Opioid Overdose Prevention in Tribal Communities (NCIPC)

The Opioid Overdose Prevention in Tribal Communities is the second part of a two-part funding strategy awarded by the National Center for Injury Prevention and Control (NCIPC). The first part is the Tribal Public Health Capacity Building and Quality Improvement Umbrella Cooperative Agreement, which is a 5-year cooperative agreement awarded by the Center for State, Tribal, Local, and Territorial Support (CSTLTS) within the Centers for Disease and Control Prevention (CDC). This second funding strategy was only available to those who received the Tribal Public Health Capacity Building and Quality Improvement Umbrella Cooperative Agreement. The purpose of this supplemental funding strategy is to address the critical need for public health prevention and intervention in Indian Country during the opioid crisis.

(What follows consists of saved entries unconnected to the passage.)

Definition upload_file (cfg : Settings) (host : Host)
    (data_type : string) (file : UploadFile) (s : Server) : Answer * Server :=
  if negb (existsb (String.eqb data_type) allowed_types) then
    (HTTPException 400
       ("Invalid data type. Allowed types: " ++ String.concat ", " allowed_types),
     s)
  else if negb (extension_allowed (filename file)) then
    (HTTPException 400 "Only XLSX and XLS files are allowed", s)
  else
    let file_size := N.of_nat (String.length (content file)) in
    if (MAX_FILE_SIZE cfg <? file_size)%N then
      (HTTPException 413
         ("File size exceeds maximum allowed size of "
          ++ megabytes host (MAX_FILE_SIZE cfg) ++ "MB"),
       s)
    else
      let upload_dir := path_join (UPLOAD_DIRECTORY cfg) data_type in
      match makedirs_error host upload_dir with
      | Some _ => (HTTPException 500 "Failed to upload file", s)
      | None =>
          let timestamp := strftime host (time_at host (time_reads s)) in
          let name := (data_type ++ "_" ++ timestamp ++ "_" ++ filename file)%string in
          let file_path := path_join upload_dir name in
          match save_error host file_path (content file) with
          | Some (_, remains) =>
              (HTTPException 500 "Failed to upload file",
               {| time_reads := S (time_reads s);
                  directories := made (directories s) upload_dir;
                  files := match remains with
                           | Some data => written (files s) file_path data
                           | None => files s
                           end;
                  tasks := tasks s |})
          | None =>
              (Respond
                 {| response_filename := name;
                    response_size := file_size;
                    response_records_imported := 0;
                    response_status := "processing";
                    response_message :=
                      "File uploaded successfully and is being processed for "
                      ++ data_type ++ " data" |},
               {| time_reads := S (time_reads s);
                  directories := made (directories s) upload_dir;
                  files := written (files s) file_path (content file);
                  tasks := tasks s ++ [(file_path, data_type)] |})
          end
      end.

End Handler.

End Route.

(** ** More sheets, and a machine for the route *)

Module MoreSample.
Import Sample.

(** An environment in which the file is no workbook. *)
Definition unreadable : Env :=
  env 1000 5 "import.xlsx" (Raise "File is not a zip file") (fun _ => None).

(** An environment in which a commit raises once an audit entry is
    pending, and not before. *)
Definition audit_locked (sheet : Sheet) : Env :=
  env 1000 5 "import.xlsx" (Ok sheet)
    (fun s =>
       if existsb (fun o => String.eqb (class_name (obj_class o)) "AuditLog") (pending s)
       then Some "database is locked"
       else None).

(** A payments sheet with an amount and nothing else, a customers sheet
    with a first name and nothing else, and a claims row whose approved
    amount is zero. *)
Definition amount_sheet : Sheet :=
  {| header := map LText ["Amount"]; body := [ [Some (CInt 5)] ] |}.

Definition first_name_sheet : Sheet :=
  {| header := map LText ["First Name"]; body := [ [Some (CStr "Ada")] ] |}.

Definition claims_sheet : Sheet :=
  {| header := map LText ["Claim Number"; "Approved Amount"];
     body := [ [Some (CStr "C1"); Some (CInt 0)] ] |}.

(** A sheet whose headers are the numbers of two years. *)
Definition years_sheet : Sheet :=
  {| header := [LOther; LOther];
     body := [ [Some (CInt 10); Some (CInt 12)] ] |}.

(** A sheet whose two data rows have no cell. *)
Definition blank_sheet : Sheet :=
  {| header := map LText ["Amount"]; body := [ [None]; [None] ] |}.

(** The first row of a sheet, prepared for a data type. *)
Abbreviation prepared_as data_type sheet :=
  (_prepare_record_data (row_at 0 sheet) data_type (on_disk sheet) world0).

(** The row loop over the payments sheet when the audit commit raises. *)
Abbreviation payments_loop_audit_locked :=
  (process_rows Payment "payments" (items payments_sheet) [] []
     (audit_locked payments_sheet) world0).

(** [t.strftime("%Y%m%d_%H%M%S")] for a timestamp in nanoseconds since
    the epoch: the civil date of its day, then the time of day. *)
Definition pad (width : nat) (n : Z) : string :=
  let s := Text.of_Z n in
  (string_of_list_ascii (repeat "0"%char (width - String.length s)) ++ s)%string.

Definition civil_of_days (days : Z) : Z * Z * Z :=
  let z := (days + 719468)%Z in
  let era := (z / 146097)%Z in
  let doe := (z - era * 146097)%Z in
  let yoe := ((doe - doe / 1460 + doe / 36524 - doe / 146096) / 365)%Z in
  let doy := (doe - (365 * yoe + yoe / 4 - yoe / 100))%Z in
  let mp := ((5 * doy + 2) / 153)%Z in
  let d := (doy - (153 * mp + 2) / 5 + 1)%Z in
  let m := (if mp <? 10 then mp + 3 else mp - 9)%Z in
  let y := (yoe + era * 400 + (if m <=? 2 then 1 else 0))%Z in
  (y, m, d).

Definition strftime_compact (t : Z) : string :=
  let secs := (t / 1000000000)%Z in
  let '(y, m, d) := civil_of_days (secs / 86400) in
  let rest := (secs mod 86400)%Z in
  (pad 4 y ++ pad 2 m ++ pad 2 d ++ "_"
   ++ pad 2 (rest / 3600) ++ pad 2 (rest mod 3600 / 60) ++ pad 2 (rest mod 60))%string.

(** [f"{n / (1024*1024):.1f}"] for a size below 2^53: the quotient is
    exact, and it is rounded to tenths, a tie to the even digit. *)
Definition megabytes_1f (n : N) : string :=
  let q := (n * 10 / 1048576)%N in
  let r := (n * 10 mod 1048576)%N in
  let tenths :=
    (if (524288 <? r) || ((r =? 524288) && N.odd q) then q + 1 else q)%N in
  (Text.of_Z (Z.of_N (tenths / 10)) ++ "." ++ Text.of_Z (Z.of_N (tenths mod 10)))%string.

(** A machine whose clock starts on 2023-11-14 at 22:13:20 and advances
    by a second at each reading, and whose disk takes everything. *)
Definition machine : Route.Host :=
  {| Route.time_at := fun n => ((Z.of_nat n + 1700000000) * 1000000000)%Z;
     Route.strftime := strftime_compact;
     Route.megabytes := megabytes_1f;
     Route.makedirs_error := fun _ => None;
     Route.save_error := fun _ _ => None |}.

Definition idle : Route.Server :=
  {| Route.time_reads := 0; Route.directories := []; Route.files := [];
     Route.tasks := [] |}.

(** A server that holds an earlier upload. *)
Definition busy : Route.Server :=
  {| Route.time_reads := 0;
     Route.directories := ["uploads/claims"];
     Route.files := [("uploads/claims/claims_20231114_221320_Old.xlsx", "PK..")];
     Route.tasks := [("uploads/claims/claims_20231114_221320_Old.xlsx", "claims")] |}.

(** A limit of four bytes, and uploads of a workbook name in capitals
    with four and with five bytes. *)
Definition tight : Route.Settings :=
  {| Route.MAX_FILE_SIZE := 4; Route.UPLOAD_DIRECTORY := "uploads" |}.

Definition book : Route.UploadFile :=
  {| Route.filename := "Book.XLSX"; Route.content := "PK34" |}.

Definition big_book : Route.UploadFile :=
  {| Route.filename := "Book.XLSX"; Route.content := "PK345" |}.

End MoreSample.

(** * Properties *)

(** ** Hexadecimal text *)

Module TextFacts.
Import Text.

Lemma hex_digit_lower (d : N) : is_lower_hex (Uuid.hex_digit d) = true.
Proof.
  destruct d as [|p]; [reflexivity|].
  do 4 (try destruct p as [p|p|]); reflexivity.
Qed.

This project aims to do the following:

 

  • Increase the use of data to inform evidence-based and/or community-informed and culturally appropriate prevention strategies and programmatic decision-making
  • Improve AI/AN racial classification in data sets
  • Improve non-fatal data (morbidity) for AI/AN populations
  • Improve fatal data (mortality) for AI/AN populations
  • Improve health systems infrastructure and capacity to implement safer prescribing practices
  • Increase implementation of community-based strategies to address the opioid overdose epidemic

Goals and Objectives:

Through highly involved partnerships and community engagement, we expect to successfully implement goals and objectives to reduce opioid overdose deaths in Indian Country.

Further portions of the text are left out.